#### [Instructions to follow]
For the listing that follows, give again exactly the lines from the one with "let? vs := Unmarshal packet userAuthInfoRequestMsg" to the one with "Context (write_err : list", including both.
*** Given records ***
(* ===== verification/Login.v ===== *)
(** The login of server.go with the keys of the ssh library: [Auth]'s loop, its
    parameters for keys replaced by what [Keys] and [AuthorizedKeys] model. *)
From S2P Require Import Prelude.
From S2P Require Import GoStrings.
From S2P Require Import Wire.
From S2P Require Import UserDb.
From S2P Require Import Auth.
From S2P Require Import Keys.
From S2P Require Import AuthorizedKeys.
Import AtomicUserMap.

Section Login.
Context (compare_hash : string -> string -> bool)
        (key_from_url : string -> outcome unit)
        (totp_validate : string -> string -> Z -> bool).
Context (ecMarshal : Z -> Z -> Z -> string) (ecUnmarshal : Z -> string -> option (Z * Z)).
Context (rsa_verify : Z -> Z -> string -> string -> error_)
        (dsa_verify : Z -> Z -> Z -> Z -> string -> Z -> Z -> bool)
        (ecdsa_verify : Z -> Z -> Z -> string -> Z -> Z -> bool)
        (ed25519_equation : string -> string -> string -> bool).
Context (encode_db encode_json : HostDbPersist -> string) (can_write : string -> bool).
Context (cfg : HostCfg).
Context (remoteAddr sessionID : string).
Abbreviation Verify := (Verify rsa_verify dsa_verify ecdsa_verify ed25519_equation).

(** The bytes of a key; those that [ParsePublicKey] returns have them. *)
Definition keyBytes (k : PublicKey) : string :=
  match KeyMarshal ecMarshal k with Ok b => b | _ => "" end.

(** rsa.go: the first key of the file. *)
Definition first_key (data : string) : outcome PublicKey :=
  let? '(k, _, _, _) := ParseAuthorizedKey ecUnmarshal data in Ok k.

Definition authenticate : list event -> HostDb -> PerAttempt * HostDb * outcome string :=
  serverAuthenticate compare_hash key_from_url totp_validate PublicKey keyBytes (ParsePublicKey ecUnmarshal) first_key
    Verify encode_db encode_json can_write cfg remoteAddr sessionID.

Abbreviation publickey_case := (publickey_case PublicKey keyBytes (ParsePublicKey ecUnmarshal) first_key
    Verify encode_db encode_json can_write cfg sessionID).
Abbreviation parse_pubkey := (parse_pubkey PublicKey (ParsePublicKey ecUnmarshal)).
Abbreviation method_case := (method_case compare_hash key_from_url totp_validate PublicKey keyBytes (ParsePublicKey ecUnmarshal) first_key
    Verify encode_db encode_json can_write cfg remoteAddr sessionID).
Abbreviation userAuthLoop := (userAuthLoop compare_hash key_from_url totp_validate PublicKey keyBytes (ParsePublicKey ecUnmarshal) first_key
    Verify encode_db encode_json can_write cfg remoteAddr sessionID).
Abbreviation key_matches := (key_matches PublicKey keyBytes first_key).

(** ** The key on file *)

Lemma keyBytes_read k : wf_key ecMarshal ecUnmarshal k -> slen (keyBytes k) < 2 ^ 32 -> ParsePublicKey ecUnmarshal (keyBytes k) = Ok k.
Proof.
  intros Hw. destruct (wf_readable _ _ _ Hw) as (ty & body & _ & Hk & _). unfold keyBytes. rewrite Hk. by apply (wf_read ecMarshal).
Qed.

(** rsa.go, [GenRSAKeyPair]: the public key file, with the email in place of the
    line's end. *)
Definition public_file (key : PublicKey) (email : string) : outcome string :=
  let? pubBytes := MarshalAuthorizedKey ecMarshal key in
  Ok (if (email =? "")%string then pubBytes
      else stake (String.length pubBytes - 1) pubBytes +:+ " " +:+ email +:+ nl).

Lemma public_file_read k email line :
  wf_key ecMarshal ecUnmarshal k -> slen (keyBytes k) < 2 ^ 32 -> comment_ok email = true ->
  public_file k email = Ok line -> first_key line = Ok k.
Proof.
  intros Hw Hl Hc H. unfold public_file in H. apply obind_ok in H as (pub & Hm & H). apply Ok_inj in H.
  unfold MarshalAuthorizedKey in Hm. apply obind_ok in Hm as (ty & Ht & Hm). apply obind_ok in Hm as (b & Hb & Hm).
  apply Ok_inj in Hm. assert (ParsePublicKey ecUnmarshal b = Ok k) as Hk.
  { apply (wf_read ecMarshal); [done..|]. unfold keyBytes in Hl. by rewrite Hb in Hl. }
  assert (line = (options_part [] +:+ key_text ty b email) +:+ nl) as ->.
  { subst line. unfold key_text, comment_part. cbn [options_part]. rewrite string_app_nil_l.
    set (text := ty +:+ " " +:+ Base64.encode b) in *.
    assert (pub = text +:+ nl) as -> by (subst pub; unfold text; by rewrite !string_app_assoc).
    destruct (email =? "")%string.
    - unfold text. rewrite string_app_nil_r. change (String " " (Base64.encode b)) with (" " +:+ Base64.encode b).
      rewrite !string_app_assoc. reflexivity.
    - rewrite string_app_length, Nat.add_sub, stake_app. unfold text.
      change (String " " (Base64.encode b +:+ String " " email)) with (" " +:+ (Base64.encode b +:+ (" " +:+ email))).
      rewrite !string_app_assoc. reflexivity. }
  unfold first_key. change nl with (String nl_byte "") at 1.
  rewrite (authorized_read ecUnmarshal [] ty b k email "" Hk); [done|by eapply type_name_spec, type_name|done..].
Qed.

Lemma key_on_file_matches user h k email line offered :
  wf_key ecMarshal ecUnmarshal k -> slen (keyBytes k) < 2 ^ 32 ->
  wf_key ecMarshal ecUnmarshal offered -> slen (keyBytes offered) < 2 ^ 32 -> comment_ok email = true ->
  public_file k email = Ok line -> files h !! PublicKeyPath user = Some line ->
  (key_matches user offered h = true <-> offered = k).
Proof.
  intros Hw Hl Hw' Hl' Hc Hm Hf. unfold Auth.key_matches, LoadRSAPublicKey. rewrite Hf.
  rewrite (public_file_read k email line) by done. rewrite String.eqb_eq. split; [|by intros ->]. intros He.
  pose proof (keyBytes_read k Hw Hl) as H1. rewrite He in H1. rewrite keyBytes_read in H1 by done. by injection H1.
Qed.

(** With the public key file that was written for a user, with the email
    or without, the server takes an offered key for that of the user exactly
    when it is the same key. *)
Theorem key_on_file user h k email line offered :
  wf_key ecMarshal ecUnmarshal k -> slen (keyBytes k) < 2 ^ 32 ->
  wf_key ecMarshal ecUnmarshal offered -> slen (keyBytes offered) < 2 ^ 32 -> comment_ok email = true ->
  public_file k email = Ok line -> files h !! PublicKeyPath user = Some line ->
  (key_matches user offered h = true <-> offered = k).
Proof. apply key_on_file_matches. Qed.

(** ** Requests with keys *)

Definition str (s : string) : string := field_bytes (VString s).
Definition signed_part_of (sig : option Signature) : string :=
  match sig with None => "" | Some s => str (signature_bytes (Some s)) end.

(** What a client sends: a query without a signature, or a signed request. *)
Definition key_payload (algo data : string) (sig : option Signature) : string :=
  String (byte (if sig then 1 else 0)) (str algo +:+ (str data +:+ signed_part_of sig)).
Definition key_request (user algo data : string) (sig : option Signature) : string :=
  Marshal userAuthRequestMsg [VString user; VString serviceSSH; VString "publickey"; VRest (key_payload algo data sig)].
Definition small_request (user algo data : string) (sig : option Signature) : Prop :=
  slen user + slen algo + slen data + slen (signed_part_of sig) < 2 ^ 31.

Lemma str_slen s : slen (str s) = 4 + slen s.
Proof. apply field_string_slen. Qed.
Lemma parse_str s rest : slen s + slen rest < 2 ^ 32 -> parseString (str s +:+ rest) = Some (s, rest).
Proof. apply parseString_field. Qed.

Lemma key_request_parsed user algo data sig :
  small_request user algo data sig ->
  parse_request (key_request user algo data sig) = Ok (mkRequest user serviceSSH "publickey" (key_payload algo data sig)).
Proof.
  unfold small_request. intros H. unfold parse_request, key_request.
  pose proof (slen_nonneg user). pose proof (slen_nonneg algo). pose proof (slen_nonneg data).
  rewrite Unmarshal_Marshal; [done|done|]. split; [by repeat constructor|].
  cbn [fields_bytes]. fold (str user) (str serviceSSH) (str "publickey"). rewrite !slen_app, !str_slen.
  change (field_bytes (VRest ?x)) with x. change (slen serviceSSH) with 14. change (slen "publickey") with 9. change (slen "") with 0.
  unfold key_payload. change (String ?c ?x) with (String c "" +:+ x). rewrite !slen_app, !str_slen. change (slen (String _ "")) with 1. lia.
Qed.

Lemma key_payload_parsed algo data key sig :
  small_request "" algo data sig -> isAcceptableAlgo algo = true -> ParsePublicKey ecUnmarshal data = Ok key ->
  parse_pubkey (key_payload algo data sig) = inr (negb (if sig then true else false), algo, data, key, signed_part_of sig).
Proof.
  unfold small_request. intros H Ha Hk. pose proof (slen_nonneg algo). pose proof (slen_nonneg data). pose proof (slen_nonneg (signed_part_of sig)).
  change (slen "") with 0 in H. unfold Auth.parse_pubkey, key_payload.
  rewrite parse_str by (rewrite slen_app, str_slen; lia). rewrite Ha. cbn [negb].
  rewrite parse_str by lia. rewrite Hk. by destruct sig.
Qed.
(* ===== verification/ClientAuth.v ===== *)
(** The client's side of a login (xendor/github.com/glycerine/xcryptossh/client_auth.go;
    sshutil.go: [helper] of kiCliHelp and the methods that SSHConnect hands to the
    library). The packets of the server are a list that the client reads one by
    one; what the client does is recorded in a trace. *)
From S2P Require Import Prelude.
From S2P Require Import GoStrings.
From S2P Require Import Wire.
From S2P Require Import Auth.
From S2P Require Import Keys.
From S2P Require Import AuthorizedKeys.

(** ** The connection

    [Tried] and [Signed] are no packets: they record that a method was begun and
    that a private key was used, and on what. *)
Inductive io_event :=
| Sent (packet : string)
| Received (packet : string)
| Tried (method : string)
| Signed (key : PublicKey) (data : string).

Record packetConn := mkPacketConn { trace : list io_event; incoming : list string }.

Definition log (e : io_event) (c : packetConn) : packetConn := mkPacketConn (trace c ++ [e]) (incoming c).

(** A callback of the program is asked at an instant: how much happened on the
    connection before. Its answer may depend on it as on a clock, a person or
    a random source. *)
Definition instant := nat.
Definition instant_of (c : packetConn) : instant := List.length (trace c).

(** ** Computations on a connection *)

Definition io (A : Type) : Type := packetConn -> outcome A * packetConn.

Definition ret {A} (a : A) : io A := fun c => (Ok a, c).
Definition lift {A} (m : outcome A) : io A := fun c => (m, c).
Definition fail {A} (e : string) : io A := lift (Err e).
Definition bind {A B} (m : io A) (k : A -> io B) : io B :=
  fun c =>
    match m c with
    | (Ok a, c) => k a c
    | (Err e, c) => (Err e, c)
    | (Panic s, c) => (Panic s, c)
    | (Blocked, c) => (Blocked, c)
    end.
(** A callback, asked now. *)
Definition ask {A} (cb : instant -> outcome A) : io A := fun c => (cb (instant_of c), c).
Definition note (e : io_event) : io unit := fun c => (Ok tt, log e c).

Declare Scope io_scope.
Notation "'let!' x := m 'in' k" := (bind m (fun x => k))
  (at level 10, x name, m at level 100, k at level 200) : io_scope.
Notation "'let!' ' p := m 'in' k" := (bind m (fun x => match x with p => k end))
  (at level 10, p strict pattern, m at level 100, k at level 200) : io_scope.
Notation "'do!' m 'in' k" := (bind m (fun _ => k))
  (at level 10, m at level 100, k at level 200) : io_scope.
#[local] Open Scope io_scope.

(** [readPacket]; at the end of the list the connection is closed. *)
Definition readPacket : io string :=
  fun c =>
    match incoming c with
    | [] => (Err EOF, c)
    | p :: ps => (Ok p, mkPacketConn (trace c ++ [Received p]) ps)
    end.

(** A loop that reads a packet in each round, until its body has a result. Each
    round takes a packet, so that their number bounds the rounds. *)
Fixpoint read_rounds {R} (fuel : nat) (body : string -> io (option R)) : io R :=
  match fuel with
  | O => fun c => (Blocked, c)
  | S fuel =>
      let! packet := readPacket in
      let! r := body packet in
      match r with Some r => ret r | None => read_rounds fuel body end
  end.
Definition read_loop {R} (body : string -> io (option R)) : io R :=
  fun c => read_rounds (S (List.length (incoming c))) body c.

(** [packet[0]]. *)
Definition first_byte (packet : string) : outcome Z :=
  match packet with "" => Panic "index out of range" | String c _ => Ok (val c) end.

(** ** Messages *)

Definition msgUserAuthFailure : Z := 51.
Definition msgUserAuthSuccess : Z := 52.
Definition msgUserAuthBanner : Z := 53.
Definition msgUserAuthPubKeyOk : Z := 60.
Definition msgUserAuthInfoRequest : Z := 60.
Definition msgUserAuthInfoResponse : Z := 61.
Definition serviceUserAuth : string := "ssh-userauth".

Definition passwordAuthMsg : msg_type := mkType "passwordAuthMsg" [50]
  [("User", KString); ("Service", KString); ("Method", KString); ("Reply", KBool); ("Password", KString)].
Definition publickeyAuthMsg : msg_type := mkType "publickeyAuthMsg" [50]
  [("User", KString); ("Service", KString); ("Method", KString); ("HasSig", KBool); ("Algoname", KString);
   ("PubKey", KBytes); ("Sig", KRest)].
Definition initiateMsg : msg_type := mkType "initiateMsg" [50]
  [("User", KString); ("Service", KString); ("Method", KString); ("Language", KString); ("Submethods", KString)].

(** ** Methods *)

(** A key pair: the public key, and signing with the private one. *)
Record Signer := mkSigner { PublicKey_of : PublicKey; Sign : instant -> string -> outcome Signature }.

(** A challenge is answered from the user name, the instruction, the questions
    and whether their answers may be shown. *)
Definition Challenger := instant -> string -> string -> list string -> list bool -> outcome (list string).

Inductive AuthMethod :=
| noneAuth
| passwordCallback (cb : instant -> outcome string)
| publicKeyCallback (cb : instant -> outcome (list Signer))
| KeyboardInteractiveChallenge (cb : Challenger)
| retryableAuthMethod (authMethod : AuthMethod) (maxTries : Z).

Definition Password (secret : string) : AuthMethod := passwordCallback (fun _ => Ok secret).
Definition PublicKeys (signers : list Signer) : AuthMethod := publicKeyCallback (fun _ => Ok signers).

Fixpoint method (a : AuthMethod) : string :=
  match a with
  | noneAuth => "none"
  | passwordCallback _ => "password"
  | publicKeyCallback _ => "publickey"
  | KeyboardInteractiveChallenge _ => "keyboard-interactive"
  | retryableAuthMethod a _ => method a
  end.

(** The result of a method: whether it succeeded, and the methods that the
    server suggests; [None] is a nil slice. *)
Definition auth_result := (bool * option (list string))%type.

Definition failure_methods (packet : string) : outcome (list string) :=
  let? vs := Unmarshal packet userAuthFailureMsg in
  match vs with [VNames methods; _] => Ok methods | _ => Panic "unreachable" end.

Fixpoint containsMethod (methods : list string) (method : string) : bool :=
  match methods with [] => false | m :: methods => (m =? method)%string || containsMethod methods method end.

(** *** The prompts of keyboard-interactive *)

Definition prompt_error : string := "ssh: prompt format error".
Definition extra_error : string := "ssh: extra data following keyboard-interactive pairs".
Definition answers_error : string := "ssh: not enough answers from keyboard-interactive callback".

(** The prompt/echo pairs, [n] of them. *)
Fixpoint parse_prompts (n : nat) (rest : string) : outcome (list string * list bool) :=
  match n with
  | O => if (rest =? "")%string then Ok ([], []) else Err extra_error
  | S n =>
      match parseString rest with
      | Some (prompt, String c rest) =>
          let? '(prompts, echos) := parse_prompts n rest in
          Ok (prompt :: prompts, negb (val c =? 0) :: echos)
      | _ => Err prompt_error
      end
  end.

Definition parse_info (packet : string) : outcome (string * string * list string * list bool) :=
  let? vs := Unmarshal packet userAuthInfoRequestMsg in
  match vs with
  | [VString user; VString instruction; _; VUint32 n; VRest rest] =>
      let? '(prompts, echos) := parse_prompts (Z.to_nat n) rest in
      Ok (user, instruction, prompts, echos)
  | _ => Panic "unreachable"
  end.

(** The packet with the answers. *)
Definition info_response (answers : list string) : string :=
  fold_left appendString answers
    (appendU32 (String (byte msgUserAuthInfoResponse) "") (to_uint32 (Z.of_nat (List.length answers)))).

Section ClientAuth.
(** The coordinates of a point of a curve as bytes; whether the transport takes a
    packet, after what was sent and received before. *)
Context (ecMarshal : Z -> Z -> Z -> string).
Context (write_err : list io_event -> string -> error_).
(** The order in which Go lists the keys of a map. *)
Context (range : gset string -> list string).
(** The identifier of the session, the user name. *)
Context (session user : string).

Definition writePacket (p : string) : io unit :=
  fun c => match write_err (trace c) p with Some e => (Err e, c) | None => (Ok tt, log (Sent p) c) end.

(** ** One request *)

Definition handleAuthResponse : io auth_result :=
  read_loop (fun packet =>
    let! t := lift (first_byte packet) in
    if t =? msgUserAuthBanner then ret None
    else if t =? msgUserAuthFailure then
      let! methods := lift (failure_methods packet) in ret (Some (false, Some methods))
    else if t =? msgUserAuthSuccess then ret (Some (true, None))
    else fail (unexpectedMessageError msgUserAuthSuccess t)).

Definition none_auth : io auth_result :=
  do! writePacket (Marshal userAuthRequestMsg [VString user; VString serviceSSH; VString "none"; VRest ""]) in
  handleAuthResponse.

Definition password_auth (cb : instant -> outcome string) : io auth_result :=
  let! pw := ask cb in
  do! writePacket (Marshal passwordAuthMsg
        [VString user; VString serviceSSH; VString "password"; VBool false; VString pw]) in
  handleAuthResponse.

Definition confirmKeyAck (key : PublicKey) : io bool :=
  let! pubKey := lift (KeyMarshal ecMarshal key) in
  let! algoname := lift (Type_ key) in
  read_loop (fun packet =>
    let! t := lift (first_byte packet) in
    if t =? msgUserAuthBanner then ret None
    else if t =? msgUserAuthPubKeyOk then
      let! vs := lift (Unmarshal packet userAuthPubKeyOkMsg) in
      match vs with
      | [VString algo; VBytes data] => ret (Some ((algo =? algoname)%string && (data =? pubKey)%string))
      | _ => lift (Panic "unreachable")
      end
    else if t =? msgUserAuthFailure then ret (Some false)
    else fail (unexpectedMessageError msgUserAuthSuccess t)).

Definition validateKey (key : PublicKey) : io bool :=
  let! pubKey := lift (KeyMarshal ecMarshal key) in
  let! algoname := lift (Type_ key) in
  do! writePacket (Marshal publickeyAuthMsg
        [VString user; VString serviceSSH; VString "publickey"; VBool false; VString algoname; VBytes pubKey; VRest ""]) in
  confirmKeyAck key.

(** A key that the server acknowledged: the signed request. *)
Definition sign_request (signer : Signer) : io auth_result :=
  let pub := PublicKey_of signer in
  let! pubKey := lift (KeyMarshal ecMarshal pub) in
  let! algoname := lift (Type_ pub) in
  let data := buildDataSignedForAuth session user serviceSSH "publickey" algoname pubKey in
  do! note (Signed pub data) in
  let! sign := ask (fun now => Sign signer now data) in
  do! writePacket (Marshal publickeyAuthMsg
        [VString user; VString serviceSSH; VString "publickey"; VBool true; VString algoname; VBytes pubKey;
         VRest (appendString "" (signature_bytes (Some sign)))]) in
  handleAuthResponse.

Fixpoint try_signers (signers : list Signer) (methods : option (list string)) : io auth_result :=
  match signers with
  | [] => ret (false, methods)
  | signer :: signers =>
      let! ok := validateKey (PublicKey_of signer) in
      if negb ok then try_signers signers methods
      else
        let! '(success, methods) := sign_request signer in
        if success || negb (containsMethod (default [] methods) "publickey") then ret (success, methods)
        else try_signers signers methods
  end.

Definition publickey_auth (cb : instant -> outcome (list Signer)) : io auth_result :=
  let! signers := ask cb in try_signers signers None.

Definition keyboard_auth (cb : Challenger) : io auth_result :=
  do! writePacket (Marshal initiateMsg
        [VString user; VString serviceSSH; VString "keyboard-interactive"; VString ""; VString ""]) in
  read_loop (fun packet =>
    let! t := lift (first_byte packet) in
    if t =? msgUserAuthBanner then ret None
    else if t =? msgUserAuthInfoRequest then
      let! '(u, instruction, prompts, echos) := lift (parse_info packet) in
      let! answers := ask (fun now => cb now u instruction prompts echos) in
      if negb (List.length answers =? List.length prompts)%nat then fail answers_error
      else do! writePacket (info_response answers) in ret None
    else if t =? msgUserAuthFailure then
      let! methods := lift (failure_methods packet) in ret (Some (false, Some methods))
    else if t =? msgUserAuthSuccess then ret (Some (true, None))
    else fail (unexpectedMessageError msgUserAuthInfoRequest t)).

(** The tries that are left, one at least; without a limit the loop ends only
    with a result. A round that reads nothing goes on for ever. *)
Fixpoint retry (tries : nat) (m : io auth_result) (r : auth_result) : io auth_result :=
  match tries with
  | O => ret r
  | S tries => let! '(ok, methods) := m in if ok then ret (ok, methods) else retry tries m (ok, methods)
  end.
Fixpoint retry_forever (fuel : nat) (m : io auth_result) : io auth_result :=
  match fuel with
  | O => fun c => (Blocked, c)
  | S fuel => let! '(ok, methods) := m in if ok then ret (ok, methods) else retry_forever fuel m
  end.

Fixpoint auth (a : AuthMethod) : io auth_result :=
  match a with
  | noneAuth => none_auth
  | passwordCallback cb => password_auth cb
  | publicKeyCallback cb => publickey_auth cb
  | KeyboardInteractiveChallenge cb => keyboard_auth cb
  | retryableAuthMethod a maxTries =>
      if maxTries <=? 0 then fun c => retry_forever (S (List.length (incoming c))) (auth a) c
      else retry (Z.to_nat maxTries) (auth a) (false, None)
  end.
***
#### [Your response]
  let? vs := Unmarshal packet userAuthInfoRequestMsg in
  match vs with
  | [VString user; VString instruction; _; VUint32 n; VRest rest] =>
      let? '(prompts, echos) := parse_prompts (Z.to_nat n) rest in
      Ok (user, instruction, prompts, echos)
  | _ => Panic "unreachable"
  end.

(** The packet with the answers. *)
Definition info_response (answers : list string) : string :=
  fold_left appendString answers
    (appendU32 (String (byte msgUserAuthInfoResponse) "") (to_uint32 (Z.of_nat (List.length answers)))).

Section ClientAuth.
(** The coordinates of a point of a curve as bytes; whether the transport takes a
    packet, after what was sent and received before. *)
Context (ecMarshal : Z -> Z -> Z -> string).
Context (write_err : list io_event -> string -> error_).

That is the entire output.